DIRECTIONS:
Scan the material below for the string "ready", and copy every line where it shows up.

DATASET ENTRIES:
******

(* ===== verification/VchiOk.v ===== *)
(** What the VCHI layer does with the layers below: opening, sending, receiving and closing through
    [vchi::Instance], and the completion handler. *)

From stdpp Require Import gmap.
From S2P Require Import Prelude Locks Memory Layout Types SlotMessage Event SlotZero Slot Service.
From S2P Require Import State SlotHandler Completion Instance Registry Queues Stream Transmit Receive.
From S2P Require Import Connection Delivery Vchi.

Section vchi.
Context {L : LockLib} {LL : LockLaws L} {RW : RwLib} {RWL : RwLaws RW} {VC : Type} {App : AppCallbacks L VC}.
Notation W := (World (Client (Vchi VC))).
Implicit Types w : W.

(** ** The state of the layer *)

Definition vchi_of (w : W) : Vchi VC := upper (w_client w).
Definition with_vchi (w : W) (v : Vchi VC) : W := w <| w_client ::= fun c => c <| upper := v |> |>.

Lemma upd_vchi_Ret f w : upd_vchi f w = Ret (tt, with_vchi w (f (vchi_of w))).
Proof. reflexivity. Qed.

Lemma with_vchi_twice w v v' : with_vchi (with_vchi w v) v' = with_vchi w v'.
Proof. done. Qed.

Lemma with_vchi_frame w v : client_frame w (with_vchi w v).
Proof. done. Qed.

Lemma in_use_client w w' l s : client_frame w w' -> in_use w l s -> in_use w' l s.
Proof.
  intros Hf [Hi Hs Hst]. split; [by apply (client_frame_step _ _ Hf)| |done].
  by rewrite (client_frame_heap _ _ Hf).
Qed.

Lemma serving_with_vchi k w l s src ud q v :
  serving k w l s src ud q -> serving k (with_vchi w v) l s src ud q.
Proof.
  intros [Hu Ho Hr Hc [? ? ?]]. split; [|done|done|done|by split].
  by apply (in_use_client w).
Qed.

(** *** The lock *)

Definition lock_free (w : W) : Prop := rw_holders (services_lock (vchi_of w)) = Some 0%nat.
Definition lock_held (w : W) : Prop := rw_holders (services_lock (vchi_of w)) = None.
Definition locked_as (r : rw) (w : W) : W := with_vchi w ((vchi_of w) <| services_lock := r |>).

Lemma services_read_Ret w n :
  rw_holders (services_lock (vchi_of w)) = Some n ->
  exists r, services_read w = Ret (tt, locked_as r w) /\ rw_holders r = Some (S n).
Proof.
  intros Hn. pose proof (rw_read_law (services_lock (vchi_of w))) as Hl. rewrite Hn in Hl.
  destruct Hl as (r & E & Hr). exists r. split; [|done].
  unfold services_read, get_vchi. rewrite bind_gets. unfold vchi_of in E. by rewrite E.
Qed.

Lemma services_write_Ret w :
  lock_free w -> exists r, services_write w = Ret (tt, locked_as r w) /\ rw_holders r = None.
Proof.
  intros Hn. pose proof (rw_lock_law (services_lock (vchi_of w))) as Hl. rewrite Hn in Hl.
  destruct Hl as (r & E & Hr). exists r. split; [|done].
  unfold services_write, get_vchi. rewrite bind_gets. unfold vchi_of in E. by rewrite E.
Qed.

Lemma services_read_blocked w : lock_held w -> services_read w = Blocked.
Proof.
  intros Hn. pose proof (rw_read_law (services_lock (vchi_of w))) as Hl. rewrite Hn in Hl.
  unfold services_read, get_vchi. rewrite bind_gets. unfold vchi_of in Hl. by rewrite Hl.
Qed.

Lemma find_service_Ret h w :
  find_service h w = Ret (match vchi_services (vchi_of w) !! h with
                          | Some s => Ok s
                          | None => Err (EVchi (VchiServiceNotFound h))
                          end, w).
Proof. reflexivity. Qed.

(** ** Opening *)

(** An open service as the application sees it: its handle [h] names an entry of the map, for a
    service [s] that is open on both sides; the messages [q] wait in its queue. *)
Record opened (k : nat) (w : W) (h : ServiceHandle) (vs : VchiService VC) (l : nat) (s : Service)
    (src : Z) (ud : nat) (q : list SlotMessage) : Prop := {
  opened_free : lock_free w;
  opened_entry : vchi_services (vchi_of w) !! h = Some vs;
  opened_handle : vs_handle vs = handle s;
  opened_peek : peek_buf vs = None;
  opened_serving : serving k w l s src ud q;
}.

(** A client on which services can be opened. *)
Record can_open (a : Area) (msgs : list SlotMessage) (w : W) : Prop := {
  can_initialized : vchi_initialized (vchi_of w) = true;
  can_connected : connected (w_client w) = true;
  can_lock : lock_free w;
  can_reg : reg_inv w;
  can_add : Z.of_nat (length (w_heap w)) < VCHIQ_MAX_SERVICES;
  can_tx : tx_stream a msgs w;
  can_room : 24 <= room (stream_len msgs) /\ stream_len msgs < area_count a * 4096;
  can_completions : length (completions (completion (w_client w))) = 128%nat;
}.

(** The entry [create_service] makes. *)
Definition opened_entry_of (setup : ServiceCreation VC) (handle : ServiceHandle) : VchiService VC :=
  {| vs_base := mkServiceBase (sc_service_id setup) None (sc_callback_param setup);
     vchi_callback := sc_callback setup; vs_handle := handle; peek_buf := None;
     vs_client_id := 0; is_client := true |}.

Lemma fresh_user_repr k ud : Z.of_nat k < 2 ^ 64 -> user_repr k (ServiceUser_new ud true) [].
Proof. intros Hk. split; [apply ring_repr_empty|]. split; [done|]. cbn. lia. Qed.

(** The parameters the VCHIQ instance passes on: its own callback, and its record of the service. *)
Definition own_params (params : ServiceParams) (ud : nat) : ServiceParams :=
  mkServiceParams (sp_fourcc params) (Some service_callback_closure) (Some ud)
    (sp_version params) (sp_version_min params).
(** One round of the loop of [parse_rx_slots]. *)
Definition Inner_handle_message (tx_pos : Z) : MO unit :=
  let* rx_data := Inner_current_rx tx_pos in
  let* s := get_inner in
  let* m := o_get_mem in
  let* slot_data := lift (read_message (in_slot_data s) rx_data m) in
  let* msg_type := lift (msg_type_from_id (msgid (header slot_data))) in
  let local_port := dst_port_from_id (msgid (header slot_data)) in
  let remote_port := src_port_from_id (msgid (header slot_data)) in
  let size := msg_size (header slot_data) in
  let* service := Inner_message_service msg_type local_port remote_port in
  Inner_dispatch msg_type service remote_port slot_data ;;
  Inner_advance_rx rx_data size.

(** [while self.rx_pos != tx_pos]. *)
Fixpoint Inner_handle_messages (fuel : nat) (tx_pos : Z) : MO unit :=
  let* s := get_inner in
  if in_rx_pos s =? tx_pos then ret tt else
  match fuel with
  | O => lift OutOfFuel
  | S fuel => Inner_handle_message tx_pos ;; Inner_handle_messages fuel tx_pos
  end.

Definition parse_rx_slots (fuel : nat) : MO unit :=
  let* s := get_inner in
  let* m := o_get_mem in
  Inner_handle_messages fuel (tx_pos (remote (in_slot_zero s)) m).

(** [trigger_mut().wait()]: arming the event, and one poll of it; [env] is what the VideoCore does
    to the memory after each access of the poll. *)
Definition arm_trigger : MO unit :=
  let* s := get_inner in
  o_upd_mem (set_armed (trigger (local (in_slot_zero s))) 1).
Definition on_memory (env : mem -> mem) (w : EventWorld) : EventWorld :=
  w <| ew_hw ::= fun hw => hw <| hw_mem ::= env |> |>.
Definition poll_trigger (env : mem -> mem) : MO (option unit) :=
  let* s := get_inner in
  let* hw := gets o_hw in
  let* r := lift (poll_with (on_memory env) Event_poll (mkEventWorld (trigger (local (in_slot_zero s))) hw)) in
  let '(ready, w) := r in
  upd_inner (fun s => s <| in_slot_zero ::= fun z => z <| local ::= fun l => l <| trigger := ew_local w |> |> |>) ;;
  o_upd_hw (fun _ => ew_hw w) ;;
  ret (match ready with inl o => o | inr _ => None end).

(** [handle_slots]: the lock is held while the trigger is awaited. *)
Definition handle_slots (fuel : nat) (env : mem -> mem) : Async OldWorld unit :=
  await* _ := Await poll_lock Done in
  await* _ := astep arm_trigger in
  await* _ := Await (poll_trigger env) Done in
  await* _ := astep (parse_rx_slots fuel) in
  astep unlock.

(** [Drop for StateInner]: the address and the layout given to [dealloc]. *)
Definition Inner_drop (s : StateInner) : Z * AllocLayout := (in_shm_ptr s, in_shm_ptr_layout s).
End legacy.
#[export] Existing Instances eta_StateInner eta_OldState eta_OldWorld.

******

OUTPUT FOR THIS EXERCISE:
  let '(ready, w) := r in
  ret (match ready with inl o => o | inr _ => None end).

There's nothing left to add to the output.